When the house goes to the foreclosure auction you are technically supposed to move out of it. This is ideal for the banks if you are out by the day of the set auction. You will receive a letter in the mail that tells you when the auction is. Most homeowners actually think they are supposed to be out of the home months before the home goes to auction. This is not the case.
If a home sells at an auction then the new owner will have to do their duties to have you removed from the home. They will have to show their ownership to the sheriff’s office and they will serve you or post a notice. This notice will give you from 72 hours or up to 10 days, depending on the local county regulations. If you are given 72 hours by the sheriff’s office to be out of the premises then you need to be out by then. This is because the sheriff’s office will have officers come to the home on the deadline and remove you physically from the home.

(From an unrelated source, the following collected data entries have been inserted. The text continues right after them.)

(** What the picture shows for an entry: a blank if it is not present, else the
    symbol of its page, with the colors exchanged if user code can access it. *)
Definition entry_symbol (e ch : Z) : Prop :=
  if Z.land e PTE_P =? 0 then ch = 32
  else forall r, Z.land e PTE_PAMASK < maxpa -> has_role s0 (Z.land e PTE_PAMASK) r ->
    ch = if Z.land e 5 =? 5 then swap_colors (role_symbol r) else role_symbol r.

Lemma entry_run (l : nat) t (pn : nat) : (pn < 768)%nat -> (l <= 3)%nat -> let va := 4096 * Z.of_nat pn in bottom T va l t ->
  let it := at_entry (pagetable p) va t l in
  exists ch, entry_symbol (leaf s0 T va) (u16 ch) /\ forall s, only_console s0 s ->
    (b <- present it;;
     if negb b then ret 32
     else
       pa <- vmiter_pa it;;
       ch <- symbol_at kernel_end lit v pa;;
       u <- user it;;
       ret (if u then swap_colors ch else ch)) s = Ok (ch, s).
Proof.
  intros Hpn Hl va Hb it. set (e := leaf s0 T va). unfold entry_symbol.
  assert (Hpres : forall s, only_console s0 s -> present it s = Ok (negb (Z.land e PTE_P =? 0), s)).
  { intros s Ho. destruct (drawn_space s Ho) as [H L]. unfold e. rewrite <- L. by apply (present_at kernel_end s T (pagetable p) H). }
  destruct (Z.land e PTE_P =? 0) eqn:E0.
  - exists 32. split; [done|]. intros s Ho. by rewrite (bind_ok _ _ _ _ _ (Hpres s Ho)).
  - assert (Hpa : Z.land e PTE_PAMASK mod 4096 = 0 /\ 0 <= Z.land e PTE_PAMASK).
    { rewrite land_pamask. split; [by apply Z.mod_mul|]. pose proof (Z.mod_pos_bound (e / 4096) (2 ^ 40) ltac:(lia)). lia. }
    destruct (symbol_any _ (proj1 Hpa) (proj2 Hpa)) as (ch & Hch & Hrole).
    exists (if Z.land e 5 =? 5 then swap_colors ch else ch). split.
    + intros r Hlt Hr. specialize (Hrole Hlt r Hr). subst ch. destruct (Z.land e 5 =? 5).
      * unfold swap_colors. rewrite wrapU_small; [done|by apply wrapU_range].
      * rewrite wrapU_small; [done|by eapply role_range].
    + intros s Ho. rewrite (bind_ok _ _ _ _ _ (Hpres s Ho)). cbn [negb]. destruct (drawn_space s Ho) as [H L].
      pose proof (pa_at kernel_end s T (pagetable p) va l t H Hl Hb ltac:(lia)) as Ep. rewrite L in Ep. fold e in Ep. unfold translation in Ep.
      rewrite E0 in Ep. replace (va mod 4096) with 0 in Ep by (unfold va; rewrite Z.mul_comm, Z.mod_mul; done). rewrite Z.add_0_r in Ep.
      rewrite (bind_ok _ _ _ _ _ Ep), (bind_ok _ _ _ _ _ (Hch s Ho)). destruct (user_at kernel_end s T (pagetable p) H va l t Hl Hb) as [Eu _].
      rewrite L in Eu. by rewrite (bind_ok _ _ _ _ _ Eu).
Qed.

Lemma virtual_runs n : forall (pn : nat) it s cells, (pn + n = 768)%nat -> positioned T (pagetable p) it (4096 * Z.of_nat pn) ->
  only_console s0 s -> shows s cells ->
  exists s' cells', runs (virtual_step kernel_end lit v) (S n) it s tt s' /\ only_console s0 s' /\ shows s' cells' /\
    (forall i, (i < 880)%nat \/ (exists q, (q < pn)%nat /\ i = cell_of 11 q) -> cells' !! i = cells !! i) /\
    forall q, (pn <= q < 768)%nat -> exists ch, cells' !! cell_of 11 q = Some ch /\ entry_symbol (leaf s0 T (4096 * Z.of_nat q)) ch.
Proof.
  induction n as [|n IH]; intros pn it s cells Hpn Hit Ho Hs; pose proof Hit as (Hva & Hr & Hat).
  - exists s, cells. split_and!; [|done..|intros; lia]. constructor. unfold virtual_step. rewrite Hva, (proj2 (Z.ltb_ge _ _)); [done|].
    unfold max_view_va. change PAGESIZE with 4096. lia.
  - destruct Hat as (l & t & Hl & Hb & ->); [unfold VA_LOWEND; lia|]. destruct (entry_run l t pn ltac:(lia) Hl Hb) as (ch & Hsym & Hm).
    set (it0 := at_entry (pagetable p) (4096 * Z.of_nat pn) t l) in *.
    destruct (page_run 11 pn _ ch (it <- vmiter_add it0 PAGESIZE;; ret (@inl vmiter unit it)) s0 s cells Ht Ho Hs ltac:(lia) ltac:(lia) Hm)
      as (s1 & cells1 & E1 & Ho1 & Hs1 & Hc1 & Hk1).
    destruct (drawn_space s1 Ho1) as [H1 _].
    destruct (find_low kernel_end s1 T (pagetable p) H1 (4096 * Z.of_nat pn) l t (4096 * Z.of_nat (S pn))) as (it' & Ef & Hit'); [unfold VA_LOWEND; lia|done|done|unfold VA_LOWEND; lia|].
    destruct (IH (S pn) it' s1 cells1 ltac:(lia) Hit' Ho1 Hs1) as (s' & cells' & Hrun & Ho' & Hs' & Hk & Hc).
    exists s', cells'. split_and!; [|done|done| |].
    + eapply runs_step; [|exact Hrun]. unfold virtual_step. rewrite !Hva, (proj2 (Z.ltb_lt _ _)) by (unfold max_view_va; change PAGESIZE with 4096; lia).
      change PAGESIZE with 4096 in *. replace (4096 * Z.of_nat pn / 4096) with (Z.of_nat pn) by (rewrite Z.mul_comm, Z.div_mul; done).
      etransitivity; [exact E1|]. unfold vmiter_add, find, it0. cbn [va_ at_entry]. rewrite wrapU_small by lia.
      replace (4096 * Z.of_nat pn + 4096) with (4096 * Z.of_nat (S pn)) by lia. by rewrite (bind_ok _ _ _ _ _ Ef).
    + intros i Hi. rewrite Hk, Hk1; [done| |].
      * destruct Hi as [Hi|(q & Hq & ->)]; [case_decide; lia|by apply cell_of_mono].
      * destruct Hi as [Hi|(q & Hq & ->)]; [by left|right]. exists q. split; [lia|done].
    + intros q Hq. destruct (decide (q = pn)) as [->|]; [|apply Hc; lia]. exists (u16 ch). split; [|done]. rewrite Hk; [done|]. right. exists pn. split; [lia|done].
Qed.

Lemma memviewer_virtual_run s cells : (1 <= j < 16)%nat -> pid p = Z.of_nat j -> only_console s0 s -> shows s cells ->
  exists s' cells', console_memviewer_virtual kernel_end lit v p s = Ok (tt, s') /\ only_console s0 s' /\ shows s' cells' /\
    (forall i, (i < 800)%nat -> cells' !! i = cells !! i) /\
    forall q, (q < 768)%nat -> exists ch, cells' !! cell_of 11 q = Some ch /\ entry_symbol (leaf s0 T (4096 * Z.of_nat q)) ch.
Proof.
  intros Hj Hpid Ho Hs. unfold console_memviewer_virtual. destruct (drawn_space s Ho) as [H _].
  destruct (sp_page _ _ _ _ H _ _ _ (sp_root _ _ _ _ H)) as (_ & Hr & _). rewrite (proj2 (Z.eqb_neq (pagetable p) 0)) by lia. cbn [negb c_assert]. rewrite bind_ret.
  destruct (virtual_out j Hj) as (out & Hout & Hf). rewrite Hpid.
  destruct (heading_run Virtual_for (CPOS 10 26) 0x0F00 _ out cells s Ho Hs ltac:(unfold CPOS; lia) Hout Hf) as (r & s1 & cells1 & E1 & Ho1 & Hs1 & Hk1).
  rewrite (bind_ok _ _ _ _ _ E1). destruct (drawn_space s1 Ho1) as [H1 _].
  destruct (positioned_new kernel_end s1 T (pagetable p) H1 0 ltac:(done)) as (it & E2 & Hit). rewrite (bind_ok _ _ _ _ _ E2).
  destruct (virtual_runs 768 0 it s1 cells1 eq_refl Hit Ho1 Hs1) as (s' & cells' & Hrun & Ho' & Hs' & Hk & Hc).
  exists s', cells'. split_and!; [eapply loopM_runs; [exact Hrun|lia]|done|done| |].
  - intros i Hi. rewrite Hk by lia. apply Hk1. unfold CPOS. lia.
  - intros q Hq. apply Hc. lia.
Qed.
End virtual.

(** The heading and the picture of physical memory. *)
Lemma memviewer_physical_run s cells : only_console s0 s -> shows s cells ->
  exists r s1 s' cells', console_printf_at (CPOS 0 32) 0x0F00 (lit Physical_memory) [] s = Ok (r, s1) /\
    physical_loop kernel_end lit v 512 0 s1 = Ok (tt, s') /\ only_console s0 s' /\ shows s' cells' /\
    forall q r, (q < 512)%nat -> has_role s0 (4096 * Z.of_nat q) r -> cells' !! cell_of 1 q = Some (role_symbol r).
Proof.
  intros Ho Hs. assert (Hout : exists out, render (fun _ => None) (literal_pieces Physical_memory) 0x0F00 [] = Some out /\ fits (Z.to_nat (CPOS 0 32)) out = true)
    by (eexists; split; vm_compute; reflexivity).
  destruct Hout as (out & Hout & Hf).
  destruct (heading_run Physical_memory (CPOS 0 32) 0x0F00 _ out cells s Ho Hs ltac:(unfold CPOS; lia) Hout Hf) as (r & s1 & cells1 & E1 & Ho1 & Hs1 & _).
  destruct (physical_run 512 0 s1 cells1 eq_refl Ho1 Hs1) as (s' & cells' & E & Ho' & Hs' & _ & Hc).
  exists r, s1, s', cells'. split_and!; [done..|]. intros q r' Hq. apply Hc. lia.
Qed.
End picture.
End draw.
(* ===== verification/MemShowProofs.v ===== *)
(** * memshow()

    [healthy]: the state between two entries into the kernel.  In such a state
    memshow() draws the picture of memory and leaves a healthy state; it fails
    only if the viewer needs its page and no page is free. *)
From stdpp Require Import prelude gmap list.
From Stdlib Require Import ZArith Lia.
From S2P Require Import Prelude Memory Lib LibProofs Printer PrinterProofs ConsoleProofs Vm VmProofs VmBoot VmIter VmIterProofs KernelState MemViewer Kernel KernelProofs MemUsageProofs ViewerProofs.
Open Scope Z_scope.
Open Scope c_scope.

#[local] Opaque page_fill.

Section memshow.
Context (kernel_end kernel_pagetable : Z) (lit : literal -> Z).

Abbreviation isolated := (KernelProofs.isolated kernel_end).
Abbreviation taken := (VmProofs.taken kernel_end).
Abbreviation free_page := (VmProofs.free_page kernel_end).
Abbreviation memshow := (MemViewer.memshow kernel_end kernel_pagetable lit).

(** ** Healthy states *)

(** The kernel's page table lies in its own memory and maps physical memory. *)
Record kernel_maps (s : vm) (Tk : tables) : Prop := {
  km_space : space_with kernel_end (absent := closed) s Tk kernel_pagetable;
  km_table : is_Some (Tk !! (0%nat, 0));
  km_kernel t : in_tables Tk t -> allocatable_physical_address kernel_end t = false /\ t <> CONSOLE_ADDR;
  km_leaf x : 1 <= x < 512 -> leaf s Tk (4096 * x) = 4096 * x + 3 \/ leaf s Tk (4096 * x) = 4096 * x + 7
}.
Lemma translate_same s s' T root va a : space_with s T root -> length (pages s') = 512%nat -> (forall q, used s q = true -> used s' q = true) ->
  (forall x, in_tables T (page_start x) -> byte_at (phys s') x = byte_at (phys s) x) ->
  memory_virtual_to_physical root va s = Ok (a, s) -> memory_virtual_to_physical root va s' = Ok (a, s').
Proof.
  intros H Hlen U B. destruct (space_same kernel_end s s' T root Hlen (taken_mono _ _ _ U) B H) as [H' _]. unfold memory_virtual_to_physical.
  destruct (va_is_canonical va) eqn:Ec.
  - destruct (new_vmiter_spec kernel_end s T root va H Ec) as (l & t & Hl & Hb & E). destruct (new_vmiter_spec kernel_end s' T root va H' Ec) as (l' & t' & Hl' & Hb' & E').
    destruct (bottom_unique s T root va l t l' t' H Hl Hl' Hb Hb') as [<- <-].
    rewrite (bind_ok _ _ _ _ _ E), (bind_ok _ _ _ _ _ E'). unfold vmiter_pa. cbn [pep_ read_pe level_ va_].
    rewrite (bind_ok _ _ _ _ _ (read_entry _ _ _ _ _ _ _ _ H (proj1 Hb) (pidx_range va l))), (bind_ok _ _ _ _ _ (read_entry _ _ _ _ _ _ _ _ H' (proj1 Hb) (pidx_range va l))).
    rewrite (load_same kernel_end s s' T root l _ t _ B H (proj1 Hb) (pidx_range va l)). unfold ret. case_match; intros [= <-]; done.
  - unfold new_vmiter, real_find. cbn [level_ Nat.eqb orb pt_]. rewrite Ec. intros [= <-]. done.
Qed.
End same.

Section timer.
Context (kernel_end kernel_pagetable exception_entry TICK_LIMIT : Z) (lit : literal -> Z) (Hplaced : placed kernel_end lit).

Abbreviation healthy := (MemShowProofs.healthy kernel_end kernel_pagetable lit).
Abbreviation viewed := (MemShowProofs.viewed kernel_end kernel_pagetable lit).
Abbreviation exception := (Kernel.exception kernel_end kernel_pagetable exception_entry TICK_LIMIT lit).
Abbreviation run := (Kernel.run kernel_pagetable exception_entry).
Abbreviation check_pagetable := (Kernel.check_pagetable kernel_pagetable exception_entry).

(** Some process can run, and the page tables of those that can pass the check. *)
Record schedulable (k : kernel) : Prop := {
  sc_some : exists i, ready k i = true;
  sc_check i p : ptable k !! i = Some p -> state p = P_RUNNABLE -> check_pagetable (pagetable p) (mem k) = Ok (tt, mem k)
}.

(** The viewer has its page or finds one. *)
Definition viewer_ready (k : kernel) : Prop := v_ (view k) <> 0 \/ exists q, free_page kernel_end (mem k) q.

Lemma check_viewed k k' Ts i p : healthy k Ts -> viewed k k' Ts -> ptable k !! i = Some p -> state p = P_RUNNABLE ->
  check_pagetable (pagetable p) (mem k) = Ok (tt, mem k) -> check_pagetable (pagetable p) (mem k') = Ok (tt, mem k').
Proof.
  intros H V Hp Hs. pose proof (hl_isolated _ _ _ _ _ H) as I. destruct (iso_started _ _ _ I i p Hp ltac:(by rewrite Hs)) as [T HT].
  destruct (iso_proc _ _ _ I i T HT) as (p' & Ep & Hsp). rewrite Hp in Ep. injection Ep as <-. destruct (hl_kernel _ _ _ _ _ H) as [Tk K].
  pose proof (hl_isolated _ _ _ _ _ (vw_healthy _ _ _ _ _ _ V)) as I'. destruct (iso_proc _ _ _ I' i T HT) as (p' & _ & Hsp').
  pose proof (sp_len _ _ _ _ Hsp') as Hlen. pose proof (vw_used _ _ _ _ _ _ V) as U.
  assert (Hproc : forall va a, memory_virtual_to_physical (pagetable p) va (mem k) = Ok (a, mem k) -> memory_virtual_to_physical (pagetable p) va (mem k') = Ok (a, mem k')).
  { intros va a. apply (translate_same kernel_end (mem k) (mem k') T); [done..|]. intros x Hx. apply (vw_bytes _ _ _ _ _ _ V); [by eapply tables_taken| |].
    - destruct (hl_view _ _ _ _ _ H) as [|O]; [by right|left]. intros E. rewrite E in Hx. by apply (ow_table _ _ _ _ O i T).
    - intros E. rewrite E in Hx. by apply (public_not_table kernel_end k Ts i T CONSOLE_ADDR I HT Hx). }
  assert (Hker : forall va a, memory_virtual_to_physical kernel_pagetable va (mem k) = Ok (a, mem k) -> memory_virtual_to_physical kernel_pagetable va (mem k') = Ok (a, mem k')).
  { intros va a. apply (translate_same kernel_end (absent := closed) (mem k) (mem k') Tk); [apply K|done..|]. intros x Hx. destruct (km_kernel _ _ _ _ K _ Hx) as [Ha Hc].
    apply (vw_bytes _ _ _ _ _ _ V); [unfold VmProofs.taken; by rewrite Ha, orb_true_r| |done].
    destruct (hl_view _ _ _ _ _ H) as [|O]; [by right|left]. intros E. by rewrite E, (ow_alloc _ _ _ _ O) in Ha. }
  unfold Kernel.check_pagetable. destruct (_ =? 0); [|done]. cbn [c_assert]. rewrite !bind_ret. unfold bind.
  destruct (memory_virtual_to_physical (pagetable p) exception_entry (mem k)) as [[a s1]|] eqn:E1; [|done]. pose proof (translate_pure _ _ _ _ _ E1) as ->.
  rewrite (Hproc _ _ E1). destruct (a =? exception_entry); [|done]. cbn [c_assert]. unfold ret.
  destruct (memory_virtual_to_physical kernel_pagetable (pagetable p) (mem k)) as [[b s1]|] eqn:E2; [|done]. pose proof (translate_pure _ _ _ _ _ E2) as ->.
  rewrite (Hker _ _ E2). destruct (b =? pagetable p); [|done]. cbn [c_assert]. unfold ret.
  destruct (memory_virtual_to_physical (pagetable p) kernel_pagetable (mem k)) as [[c s1]|] eqn:E3; [|done]. pose proof (translate_pure _ _ _ _ _ E3) as ->.
  rewrite (Hproc _ _ E3). by destruct (c =? kernel_pagetable).
Qed.

Lemma run_ok i k : schedulable k -> ready k i = true -> run i k = Ok (Resume i, mkKernel (ptable k) i (ticks k) (mem k) (view k)).
Proof.
  intros H Hr. unfold ready in Hr. destruct (ptable k !! i) as [p|] eqn:Ep; [|done]. apply Z.eqb_eq in Hr as Hs.
  unfold Kernel.run. assert (Eg : get_proc i k = Ok (p, k)) by (unfold get_proc; by rewrite Ep).
  rewrite (bind_ok _ _ _ _ _ Eg), Hr. cbn [c_assert]. rewrite bind_ret. rewrite (bind_ok _ _ _ _ (mkKernel (ptable k) i (ticks k) (mem k) (view k)) eq_refl).
  by rewrite (bind_ok _ _ _ _ _ (in_vm_ok _ (mkKernel _ _ _ _ _) _ _ (sc_check _ H _ _ Ep Hs))).
Qed.

(** Registers, the clock, the choice of the process and the viewer do not matter. *)
Lemma schedulable_saved r k c t w : schedulable k ->
  let k' := mkKernel (ptable (saved r k)) c t (mem k) w in schedulable k' /\ forall i, ready k' i = ready k i.
Proof.
  intros H k'. assert (Hrd : forall i, ready k' i = ready k i).
  { intros i. unfold ready, k'. cbn [ptable saved]. rewrite list_lookup_alter. case_decide as Hd; [subst|done]. by destruct (ptable k !! current k). }
  split; [|done]. destruct H as [[i Hi] Hck]. split; [exists i; by rewrite Hrd|].
  intros j p Hj Hs. unfold k' in *. apply alter_lookup in Hj as [(<- & q & Hq & ->)|[_ Hj]]; cbn [mem]; [by apply (Hck _ q Hq)|by apply (Hck _ _ Hj)].
Qed.

(** ** One interrupt, and many *)

Record event := mkEvent { ev_regs : regstate; ev_cr2 : Z; ev_keys : nat -> Z }.

Definition timer_event (e : event) : Prop := reg_intno (ev_regs e) = INT_IRQ + IRQ_TIMER /\ forall i, quiet (ev_keys e i) = true.

Fixpoint interrupts (es : list event) : M kernel (list nat) :=
  match es with
  | [] => ret []
  | e :: es =>
      l <- exception (ev_regs e) (ev_cr2 e) (ev_keys e);;
      ps <- interrupts es;;
      ret (match l with Resume i => i :: ps | Return _ => ps end)
  end.

Lemma timer_step e k Ts : healthy k Ts -> schedulable k -> viewer_ready k -> TICK_LIMIT = 0 -> timer_event e ->
  exists d k', exception (ev_regs e) (ev_cr2 e) (ev_keys e) k = Ok (Resume (place (current k) d), k') /\
    healthy k' Ts /\ schedulable k' /\ viewer_ready k' /\ current k' = place (current k) d /\ (forall i, ready k' i = ready k i) /\
    (1 <= d <= 16)%nat /\ forall n, (0 < n < d)%nat -> ready k (place (current k) n) = false.
Proof.
  intros H Sc Hv Hlim [Hint Hq]. set (r := ev_regs e) in *. pose proof (healthy_saved kernel_end kernel_pagetable lit r k Ts H) as Hs.
  destruct (memshow_run kernel_end kernel_pagetable lit Hplaced (saved r k) Ts Hs) as [(k1 & cells & Em & V & _)|(_ & E0 & Hno)].
  2:{ destruct Hv as [Hv|[q Hf]]; [done|]. by destruct (Hno q). }
  destruct (vw_same _ _ _ _ _ _ V) as (P1 & C1 & T1). set (k2 := mkKernel (ptable k1) (current k1) (u64 (ticks k1 + 1)) (mem k1) (view k1)).
  destruct (schedulable_saved r k (current k) (ticks k) (view k) Sc) as [Sc1 R1].
  assert (Sc2 : schedulable k2 /\ forall i, ready k2 i = ready k i).
  { assert (Hr2 : forall i, ready k2 i = ready k i) by (intros i; rewrite <- R1; unfold ready, k2; cbn [ptable]; by rewrite P1). split; [|done].
    split; [destruct (sc_some _ Sc) as [i Hi]; exists i; by rewrite Hr2|]. intros i p Hp Hst. cbn [k2 ptable mem] in *. rewrite P1 in Hp.
    by apply (check_viewed (saved r k) k1 Ts i p Hs V Hp Hst), (sc_check _ Sc1 i p). }
  destruct Sc2 as [Sc2 R2]. pose proof (vw_healthy _ _ _ _ _ _ V) as H1. pose proof (isolated_table _ _ _ (hl_isolated _ _ _ _ _ H1)) as [T2 T3 T4].
  destruct (schedule_first kernel_end kernel_pagetable exception_entry lit k2 ltac:(by split)) as [(d & Hd & Hrd & Hb & Es)|Hno].
  2:{ destruct (sc_some _ Sc) as [i Hi]. by rewrite <- R2, Hno in Hi. }
  cbn [k2 current] in Hrd, Hb, Es. rewrite C1 in Hrd, Hb, Es. cbn [saved current] in Hrd, Hb, Es.
  set (k3 := mkKernel (ptable k1) (place (current k) d) (u64 (ticks k1 + 1)) (mem k1) (view k1)).
  assert (Er : run (place (current k) d) k2 = Ok (Resume (place (current k) d), k3)) by (by apply run_ok).
  exists d, k3. split; [|split; [|split; [|split; [|split; [|split; [|split]]]]]].
  - unfold Kernel.exception. rewrite (bind_ok _ _ _ _ _ (save_regs_run r k)).
    rewrite Hint. change (negb (INT_IRQ + IRQ_TIMER =? INT_PF) || _) with true. cbv iota. rewrite bind_bind, (bind_ok _ _ _ _ _ Em), bind_bind, bind_gets.
    rewrite Hlim. cbn [Z.eqb negb andb]. rewrite bind_ret, (bind_ok _ _ _ _ _ (quiet_run _ k1 (Hq 0%nat))).
    unfold exception_switch. rewrite bind_gets, Hint, Z.eqb_refl. rewrite (bind_ok _ _ _ _ k2 eq_refl).
    etransitivity; [apply Es; [change (Z.to_nat NPROC) with 16%nat; lia|intros i; apply Hq]|exact Er].
  - assert (Hk2 : healthy k2 Ts) by (destruct H1 as [J1 J2 J3 J4 J5 J6 J7 J8]; split; try done; by apply (isolated_ext _ k1)).
    exact (proj1 (healthy_run kernel_end kernel_pagetable exception_entry lit _ _ _ _ _ Hk2 Er)).
  - destruct Sc2 as [S1 S2]. split; [exact S1|exact S2].
  - left. exact (own_nonzero _ _ _ _ (vw_own _ _ _ _ _ _ V)).
  - reflexivity.
  - exact R2.
  - exact Hd.
  - intros n Hn. rewrite <- R2. by apply Hb.
Qed.

Lemma timer_total es : forall k Ts, healthy k Ts -> schedulable k -> viewer_ready k -> TICK_LIMIT = 0 -> Forall timer_event es ->
  exists ps k', interrupts es k = Ok (ps, k') /\ length ps = length es /\
    forall j d, ready k j = true -> (1 <= d <= length es)%nat -> place (current k) d = j -> j ∈ ps.
Proof.
  induction es as [|e es IH]; intros k Ts H Sc Hv Hlim Hes.
  - exists [], k. split; [done|]. split; [done|]. cbn [length]. lia.
  - apply Forall_cons in Hes as [He Hes]. destruct (timer_step e k Ts H Sc Hv Hlim He) as (d & k1 & Ee & H1 & Sc1 & V1 & Hc & R1 & Hd & Hb).
    destruct (IH k1 Ts H1 Sc1 V1 Hlim Hes) as (ps & k' & E & Hl & Hin). exists (place (current k) d :: ps), k'. split_and!.
    + cbn [interrupts]. by rewrite (bind_ok _ _ _ _ _ Ee), (bind_ok _ _ _ _ _ E).
    + cbn [length]. by rewrite Hl.
    + intros j dj Hj Hdj Hp. destruct (decide (dj = d)) as [-> |Hne]; [subst j; left|]. right.
      assert (d < dj)%nat. { destruct (decide (dj < d)%nat); [|lia]. rewrite <- Hp, (Hb dj) in Hj by lia. done. }
      cbn [length] in Hdj. apply (Hin j (dj - d)%nat); [by rewrite R1|lia|]. rewrite Hc, <- Hp. unfold place.
      rewrite Nat.Div0.add_mod_idemp_l. f_equal. lia.
Qed.
End timer.
(** C37: memory_map() in a page table returns 0 after it has made exactly the
    addresses of the page at [va] translate to the physical page [pa] with the
    permissions [perm], or -1 when fewer than three pages are free; in both
    cases every other address, and every address space with other tables,
    translates as before. *)
Theorem memory_map_translate s T root va pa perm :
  space kernel_end s T root -> va_is_canonical va = true -> 0 <= va < 2 ^ 64 -> va mod PAGESIZE = 0 ->
  0 <= pa < 2 ^ 32 -> pa mod PAGESIZE = 0 -> 0 <= perm < 8 -> Z.land perm PTE_P = PTE_P ->
  exists r s', memory_map kernel_end root va pa perm s = Ok (r, s') /\ (r = 0 \/ (r = -1 /\ few_free kernel_end s 3)) /\
    (forall va' x y, va_is_canonical va' = true -> 0 <= va' < 2 ^ 64 ->
       memory_virtual_to_physical root va' s = Ok (x, s) -> memory_permissions root va' s = Ok (y, s) ->
       let here := (r =? 0) && (va' / PAGESIZE =? va / PAGESIZE) in
       memory_virtual_to_physical root va' s' = Ok (if here then pa + va' mod PAGESIZE else x, s') /\
       memory_permissions root va' s' = Ok (if here then perm else y, s')) /\
    (forall T2 root2 va' x, space kernel_end s T2 root2 -> (forall t, in_tables T t -> ~ in_tables T2 t) ->
       va_is_canonical va' = true -> 0 <= va' -> memory_virtual_to_physical root2 va' s = Ok (x, s) ->
       memory_virtual_to_physical root2 va' s' = Ok (x, s')).
Proof.
  intros H Hc Hr Ha Hpa Hpal Hperm Hp. change PAGESIZE with 4096 in *.
  destruct (memory_map_spec kernel_end s T root va pa perm H Hc Ha Hpa Hpal Hperm Hp) as (r & s' & T' & E & S' & X & _ & Hl).
  exists r, s'. split; [exact E|]. split; [destruct Hl as [[-> _]|(-> & _ & _ & Hf)]; auto|]. split.
  - intros va' x y Hc' Hr' Hx Hy. rewrite (translate_spec _ _ _ _ _ H Hc' ltac:(lia)) in Hx. rewrite (permissions_spec _ _ _ _ _ H Hc') in Hy.
    injection Hx as <-. injection Hy as <-. rewrite (translate_spec _ _ _ _ _ S' Hc' ltac:(lia)), (permissions_spec _ _ _ _ _ S' Hc').
    destruct Hl as [(-> & _ & Hl)|(-> & Hl & _)]; [|by rewrite Hl]. rewrite Hl. cbn [Z.eqb andb].
    pose proof (same_page_iff va va' Hc Hr Hc' Hr') as Hsp. destruct (Z.eqb_spec (va' / 4096) (va / 4096)) as [He|He].
    + rewrite decide_True by (by apply Hsp). unfold translation, permission. rewrite entry_flags by (try done; lia). rewrite entry_page by lia.
      rewrite Hp. cbn [PTE_P Z.eqb]. rewrite Z.add_mod, Hpal, Z.add_0_l, Z.mod_mod, (Z.mod_small perm) by lia. done.
    + rewrite decide_False by (intros Hs; by apply He, Hsp). done.
  - intros T2 root2 va' x H2 Hdis Hc' Hr' Hx. rewrite (translate_spec _ _ _ _ _ H2 Hc' Hr') in Hx. injection Hx as <-.
    destruct (space_frame kernel_end s s' T T' T2 root2 X (sp_len _ _ _ _ S') Hdis H2) as [S2 L2].
    by rewrite (translate_spec _ _ _ _ _ S2 Hc' Hr'), L2.
Qed.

You will not be allowed to grab your belongings out of a foreclosure if you stayed in it up to the date of the sheriff’s office removal. The postings and the letters of eviction are enough time for you to have your things removed from the home and put in storage. If you leave things inside of the home then the sheriff’s office will put the items in a storage for you to come and get later. Most sheriff’s offices do not charge for storage and you will not have to pay a fee to get your belongings.
The time it takes for a home to foreclose and for you to be required to move out of bank owned repo homes can take up to a year from the first month of a missed payment. When you receive the notification from a sheriff’s office that you are being evicted and must leave the premises is when you really will have to go.